» Assignment
Go through the entries below from the first line and transcribe each one exactly, ending with the line that contains "Definition outcome_effects (o".

» Data section
------------------------------------------------

(** Lock-step: after a handshake, however the frames read (known,
    unknown, malformed, refused), each gets exactly one reply and the
    connection survives to the end of the stream. *)
Theorem frames_answered_once c ms :
  SerdeTotal → conn_handshake c = true → Forall frame_body ms →
  ∃ c' effs,
    handle_stream c (concat (map (encode Frame) ms)) Eof = Stopped c' effs ReadFailed ∧
    length (base.filter is_write effs) = length ms.
Proof.
  intros HT Hhs Hb. destruct (packet_run_frames ms 0 c [] HT Hhs) as (c' & effs & E & Hl).
  exists c', effs. split; [|done]. rewrite <-E, <-(pump_packets _ (S (length
    (concat (map packet_bytes (map (pair Frame) ms)))))); [| |lia].
  - unfold handle_stream. by rewrite map_map.
  - apply Forall_map. eapply Forall_impl; [done|]. done.
Qed.
End Handlers.

(** ** Concrete runs *)

Module IpcDemo.
(** A parser that reads four fixed bodies. *)
Definition parse : IpcParse := {|
  cmd_from_str := λ s, if String.eqb s "set" then Some demo_cmd else None;
  handshake_from_str := λ s,
    if String.eqb s "hello" then Some {| hs_v := 1; hs_client_id := "42" |}
    else if String.eqb s "v9" then Some {| hs_v := 9; hs_client_id := "42" |}
    else None
|}.

Definition run (ps : list (PacketType * string)) (c : Conn) : outcome :=
  @handle_stream demo_serde parse (λ _, RpcUser_default) (λ _, 1700000000%Z) c
    (concat (map packet_bytes ps)) Eof.

Definition outcome_effects (o : outcome) : list effect :=
  match o with Stopped _ effs _ => effs | _ => [] end.
Definition outcome_conn (o : outcome) : Conn :=
  match o with Stopped c _ _ => c | _ => Conn_new end.
Definition outcome_why (o : outcome) : stop_reason :=
  match o with Stopped _ _ why => why | _ => FrameRefused end.
Definition the_emit (effs : list effect) : ActivityCmd :=
  default ActivityCmd_empty
    (find_map (λ e, match e with Emit c => Some c | _ => None end) effs).

(** Handshake, one presence, then the stream ends. *)
Definition session := [(Handshake, "hello"); (Frame, "set")].
(** Handshake, one presence, then a second handshake that is refused. *)
Definition refused := [(Handshake, "hello"); (Frame, "set"); (Handshake, "v9")].
Definition connected : Conn := {|
  conn_handshake := true; conn_client_id := "42"; conn_pid := 0;
  conn_nonce := VNull; conn_published_pids := [] |}.
End IpcDemo.

Lemma handle_stream_total_witness :
  ∃ c' effs why, IpcDemo.run IpcDemo.session Conn_new = Stopped c' effs why.
Proof. apply handle_stream_total. exact demo_serde_total. Defined.

Lemma disconnect_clears_every_card_witness :
  ∃ pre clears, IpcDemo.outcome_effects (IpcDemo.run IpcDemo.session Conn_new) = pre ++ clears ∧
    forallb is_clear clears = true ∧ length clears ≤ 17 ∧ existsb is_clear pre = false ∧
    conn_published_pids (IpcDemo.outcome_conn (IpcDemo.run IpcDemo.session Conn_new)) = [] ∧
    ∀ cmd, Emit cmd ∈ pre → cmd_cmd cmd = "SET_ACTIVITY" →
      ∃ q, EmitClear q ∈ clears ∧ clears_pid (cmd_pid cmd) q.
Proof.
  apply (@disconnect_clears_every_card demo_serde IpcDemo.parse (λ _, RpcUser_default)
    (λ _, 1700000000%Z) (concat (map packet_bytes IpcDemo.session)) Eof _ _ ReadFailed).
  - vm_compute. reflexivity.
  - discriminate.
Defined.

(** The finding: a presence is forwarded and no clear follows. *)
Lemma refused_handshake_clears_nothing_witness :
  let effs := IpcDemo.outcome_effects (IpcDemo.run IpcDemo.refused Conn_new) in
  existsb is_clear effs = false ∧
  cmd_cmd (IpcDemo.the_emit effs) = "SET_ACTIVITY" ∧ cmd_pid (IpcDemo.the_emit effs) = 77%Z.
Proof.
  split; [|vm_compute; split; reflexivity].
  apply (@refused_handshake_clears_nothing demo_serde IpcDemo.parse (λ _, RpcUser_default)
    (λ _, 1700000000%Z) (concat (map packet_bytes IpcDemo.refused)) Eof
    (IpcDemo.outcome_conn (IpcDemo.run IpcDemo.refused Conn_new))).
  vm_compute. reflexivity.
Defined.

Lemma emitted_commands_identified_witness :
  let effs := IpcDemo.outcome_effects (IpcDemo.run IpcDemo.session Conn_new) in
  ∃ id, cmd_application_id (IpcDemo.the_emit effs) = Some id ∧ id ≠ "".
Proof.
  apply (@emitted_commands_identified demo_serde IpcDemo.parse (λ _, RpcUser_default)
    (λ _, 1700000000%Z) (concat (map packet_bytes IpcDemo.session)) Eof
    (IpcDemo.outcome_conn (IpcDemo.run IpcDemo.session Conn_new))
    (IpcDemo.outcome_effects (IpcDemo.run IpcDemo.session Conn_new)) ReadFailed).
  - vm_compute. reflexivity.
  - vm_compute. right. left.
Defined.

Lemma stream_refines_packets_witness :
  IpcDemo.run IpcDemo.session Conn_new
  = @packet_run demo_serde IpcDemo.parse (λ _, RpcUser_default) (λ _, 1700000000%Z)
      0 Conn_new IpcDemo.session [].
Proof.
  apply stream_refines_packets.
  repeat constructor; vm_compute; discriminate.
Defined.

Lemma frames_answered_once_witness :
  ∃ c' effs,
    @handle_stream demo_serde IpcDemo.parse (λ _, RpcUser_default) (λ _, 1700000000%Z)
      IpcDemo.connected (concat (map (encode Frame) ["set"; "garbage"])) Eof
    = Stopped c' effs ReadFailed ∧
    length (base.filter is_write effs) = 2.
Proof.
  apply (@frames_answered_once demo_serde IpcDemo.parse (λ _, RpcUser_default)
    (λ _, 1700000000%Z) IpcDemo.connected ["set"; "garbage"]).
  - exact demo_serde_total.
  - reflexivity.
  - repeat constructor; vm_compute; discriminate.
Defined.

------------------------------------------------

» Task response
(** Lock-step: after a handshake, however the frames read (known,
    unknown, malformed, refused), each gets exactly one reply and the
    connection survives to the end of the stream. *)
Theorem frames_answered_once c ms :
  SerdeTotal → conn_handshake c = true → Forall frame_body ms →
  ∃ c' effs,
    handle_stream c (concat (map (encode Frame) ms)) Eof = Stopped c' effs ReadFailed ∧
    length (base.filter is_write effs) = length ms.
Proof.
  intros HT Hhs Hb. destruct (packet_run_frames ms 0 c [] HT Hhs) as (c' & effs & E & Hl).
  exists c', effs. split; [|done]. rewrite <-E, <-(pump_packets _ (S (length
    (concat (map packet_bytes (map (pair Frame) ms)))))); [| |lia].
  - unfold handle_stream. by rewrite map_map.
  - apply Forall_map. eapply Forall_impl; [done|]. done.
Qed.
End Handlers.

(** ** Concrete runs *)

Module IpcDemo.
(** A parser that reads four fixed bodies. *)
Definition parse : IpcParse := {|
  cmd_from_str := λ s, if String.eqb s "set" then Some demo_cmd else None;
  handshake_from_str := λ s,
    if String.eqb s "hello" then Some {| hs_v := 1; hs_client_id := "42" |}
    else if String.eqb s "v9" then Some {| hs_v := 9; hs_client_id := "42" |}
    else None
|}.

Definition run (ps : list (PacketType * string)) (c : Conn) : outcome :=
  @handle_stream demo_serde parse (λ _, RpcUser_default) (λ _, 1700000000%Z) c
    (concat (map packet_bytes ps)) Eof.

Definition outcome_effects (o : outcome) : list effect :=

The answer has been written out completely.